Renko Chart Trading
The $SPX reached fresh highs before retracing slightly and closing in the red. The all-time high, which was established during the day before the market reversed, stands at approximately 4,598. The all-time close on the Renko daily chart is 4,572. Because the $SPX is comfortably sitting in record territory and the bullish momentum is robust, higher highs are expected based on Renko chart trading patterns and technical analysis. However, because the recent gain was so large, $SPX may retrace from the all-time high, resulting in some profit taking. On the downside, the index might find ample support between the 4,536 and 4,500 zone if it retraced and recovered its bullish momentum.
While bullish momentum is currently extremely strong, certain prospective near-term highs are plainly seen. The following expectations remain unchanged. The previous all-time high for Renko was 4,536. A 1% increase would push the index to roughly 4,580 points. On October 26, the $SPX closed at 4,574. If it climbed by 2%, it would be approaching 4,626. Between the two expected values is a psychological barrier of 4,600. Yesterday, the $SPX reached 4,598 before retracing. The initial level of support, on the other hand, is 4,536, with psychological support at 4,500. Further down, the zone around 4,476 should provide excellent support.
Writing Covered Calls
To give downside protection, it’s a good idea to write covered calls on stocks you hold. Income, safety, and a higher possibility of profit are all potential benefits of covered call writing. If you believe in the stock and are confident in it, writing out of the money calls is a great strategy to deploy. Writing at the money or in the money calls can be a decent option if you’re not sure about the stock.

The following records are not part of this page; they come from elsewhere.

(* ===== verification/Hello.v ===== *)
(** * The user program: src/user/hello/src/main.rs

    The program runs in user mode; what it asks of the kernel are two [syscall]
    instructions.  An [asm!] block is the registers it loads before the instruction;
    the other registers, and those the compiler used in between, are arbitrary.  The
    theorem follows the program through the entry code, the dispatcher, the console's
    descriptor and the scheduler. *)

From S2P Require Import Prelude Mem Heap Phys Paging RawVec Types UserMem Drivers Vfs Process Sched SchedSpec SchedSteps SchedLive SchedChild Fds Elf Loader Fat.
From S2P Require Import Program ProgramSpec Asm AsmSpec Syscall SyscallSpec FileCalls FrameSpec Tasks.
Local Open Scope Z_scope.

Module Hello.
Import Paging UserMem Proc Sched SchedSpec SchedSteps SchedChild Fds Program ProgramSpec Syscall SyscallSpec Asm AsmSpec FrameSpec.

(** ** The program *)

Definition MSG : list Z := Fat.str_bytes "Hello from ring3!" ++ [10].

(** The registers at the instruction of each block. *)
Definition syscall_write (fd buf len : Z) (m : machine) : machine := set_reg RAX 1 (set_reg RDI fd (set_reg RSI buf (set_reg RDX len m))).
Definition syscall_exit (code : Z) (m : machine) : machine := set_reg RAX 60 (set_reg RDI code m).

Section program.
Context {D F : Type} `{!FrameAlloc F} (rp file_size : Z) (e : env (world D F)) (registry : Drivers.dstate (world D F)).
Abbreviation K := (kernel (world D F)).

(** The kernel's part of a [syscall] before [rip]. *)
Definition syscall (m : machine) (rip : Z) : M K Empty_set outcome := dispatch rp file_size e registry (called m rip).

(** [_start] with the message at [msg]; [m1] and [m2] are the registers before the two
    blocks and [rip1], [rip2] the addresses after their instructions. *)
Definition _start (msg : Z) (m1 m2 : machine) (rip1 rip2 : Z) : M K Empty_set outcome :=
  r ← syscall (syscall_write 1 msg (Z.of_nat (length MSG)) m1) rip1;
  match r with
  | Returns _ => syscall (syscall_exit 0 m2) rip2
  | Gone => mret Gone
  end.

(** The panic handler. *)
Definition panic_ (m : machine) (rip : Z) : M K Empty_set outcome := syscall (syscall_exit 1 m) rip.

End program.

(** ** The calls *)

(** The dispatcher looks at the number and three arguments of the frame. *)
Lemma dispatch_frame {D F} `{!FrameAlloc F} rp file_size (e : env (world D F)) registry frame :
  dispatch rp file_size e registry frame =
    dispatch rp file_size e registry (call_frame (Syscall.f_rax frame) (Syscall.f_rdi frame) (Syscall.f_rsi frame) (Syscall.f_rdx frame)).
Proof. done. Qed.

Lemma reschedule_world {W} rp (k k' : kernel W) : reschedule rp k = Ok k' → k_world k' = k_world k ∧ k_heap k' = k_heap k.
Proof.
  unfold reschedule. destruct (schedule_internal_spec rp k) as [[Hs _]|(ni & next & Hs & _)]; rewrite Hs; [done|]. by intros [= <-].
Qed.

Lemma exit_world {W} rp code (k k' : kernel W) : exit_current rp code k = Ok k' → k_world k' = k_world k ∧ k_heap k' = k_heap k.
Proof.
  unfold exit_current. destruct (current_pid k) as [pid|]; [|done]. destruct (get (k_table k) pid) as [p|]; [|done].
  destruct (get_mut pid _ (k_table k)) as [t|]; [|done].
  intros Hr%reschedule_world. by destruct (p_parent p).
Qed.

Section run.
Context {D F : Type} `{!FrameAlloc F} (lo hi rp process_size region_size idle file_size : Z) (e : env (world D F)) (registry : Drivers.dstate (world D F)).
Abbreviation K := (kernel (world D F)).
Hypothesis Hlo : 0 < lo.
Hypothesis Hle : lo ≤ hi + 1.
Hypothesis Hhi : hi + 16 < U64.


End run.

(** ** A run of the program *)

Section example.
Import FileCalls Tasks.

(** A loader that gives the process the page of the example as its address space. *)
Definition example_loader (pid : Pid) (parent : option Pid) (c : Credentials) :
    M (@theap (world (list Z) Phys.phys) * world (list Z) Phys.phys) ProcessError (Process (world (list Z) Phys.phys)) :=
  mret (mkProcess pid parent "hello" c UserMem.example_as Ready None None false None 0
    (replicate 3 (Some (Vfs.FdChar example_console)) ++ replicate 13 None) Context_new 0 None RawVec.new None None).

Lemma example_loader_constructs : constructs example_loader.
Proof. by intros pid parent c s. Qed.

Definition example_env : env (world (list Z) Phys.phys) := mkEnv example_console example_keyboard None 0xFFFF800000001000.
Definition example_boot : kernel (world (list Z) Phys.phys) := boot_kernel example_heap Context_new 0x1000 (mkWorld [] None UserMem.example_state).
Definition example_init : kernel (world (list Z) Phys.phys) := run_ok (init 512 64 example_env 0xFFFF800000002000 example_boot) example_boot.
Definition example_spawned : kernel (world (list Z) Phys.phys) := run_ok (spawn_user_process 512 64 example_loader example_init) example_init.
Definition example_scheduled : kernel (world (list Z) Phys.phys) := value_ok (yield_now 7 example_spawned) example_spawned.
Definition example_program : Process (world (list Z) Phys.phys) :=
  match procs (k_table example_scheduled) !! 1%nat with Some p => p | None => example_shell end.

(** The process runs; its memory holds [m]. *)
Definition example_running (m : mem) : kernel (world (list Z) Phys.phys) :=
  set_heap example_heap (set_world (mkWorld [] None (mkPmem m (pm_fa UserMem.example_state))) example_scheduled).

Lemma example_running_reachable m : reachable 7 512 64 0xFFFF800000002000 example_env (example_running m).
Proof.
  exists example_heap, Context_new, 0x1000, (mkWorld [] None UserMem.example_state), example_init. split; [apply run_ok_eq; by vm_compute|].
  apply (rtc_l _ _ example_spawned).
  { apply (step_spawn_user _ _ _ _ example_loader); [exact example_loader_constructs|]. apply run_ok_ends. by vm_compute. }
  assert (step 7 512 64 example_env example_spawned example_scheduled) as Hy by (apply step_yield, value_ok_eq; by vm_compute).
  unfold example_running. generalize dependent example_scheduled. intros k Hy. apply (rtc_l _ _ k); [exact Hy|]. apply rtc_once, step_outside.
Qed.

Lemma example_running_caller m : caller (example_running m) 1 example_program.
Proof.
  split; [|by vm_compute]. split; [by vm_compute..|]. unfold example_program. change (procs (k_table (example_running m))) with (procs (k_table example_scheduled)).
  destruct (procs (k_table example_scheduled) !! 1%nat) as [p|] eqn:H; [done|]. apply (f_equal (λ o, match o with Some _ => true | None => false end)) in H.
  by vm_compute in H.
Qed.

Lemma not_idle_b (k : kernel (world (list Z) Phys.phys)) :
  forallb (λ p, negb (p_pid p =? k_current k) || negb (p_is_idle p)) (procs (k_table k)) = true → current_not_idle k.
Proof.
  intros H p Hp Hc. rewrite forallb_forall in H. apply list_elem_of_In in Hp. specialize (H p Hp). rewrite Hc, Z.eqb_refl in H. by destruct (p_is_idle p).
Qed.

Lemma example_running_not_idle m : current_not_idle (example_running m).
Proof. apply not_idle_b. by vm_compute. Qed.


End example.

End Hello.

If the market or stock loses momentum or continues to bounce around in a trading range with no discernible direction, writing out of money calls may provide downside protection. Profitable chances arise as the market continues to climb.
As the stockholder continues to reduce the cost basis, the chances of making a profit improve. The cost basis of a stock decreases considerably when you write covered calls on it for a long time, increasing your chances of earning.
- The traditional 6-point brick size is used in the Renko chart.
- On the upside, the 4,600 region serves as an immediate psychological resistance level.
- On the downside, 4,500 is the first level of support, followed by 4,476, and subsequently 4,422.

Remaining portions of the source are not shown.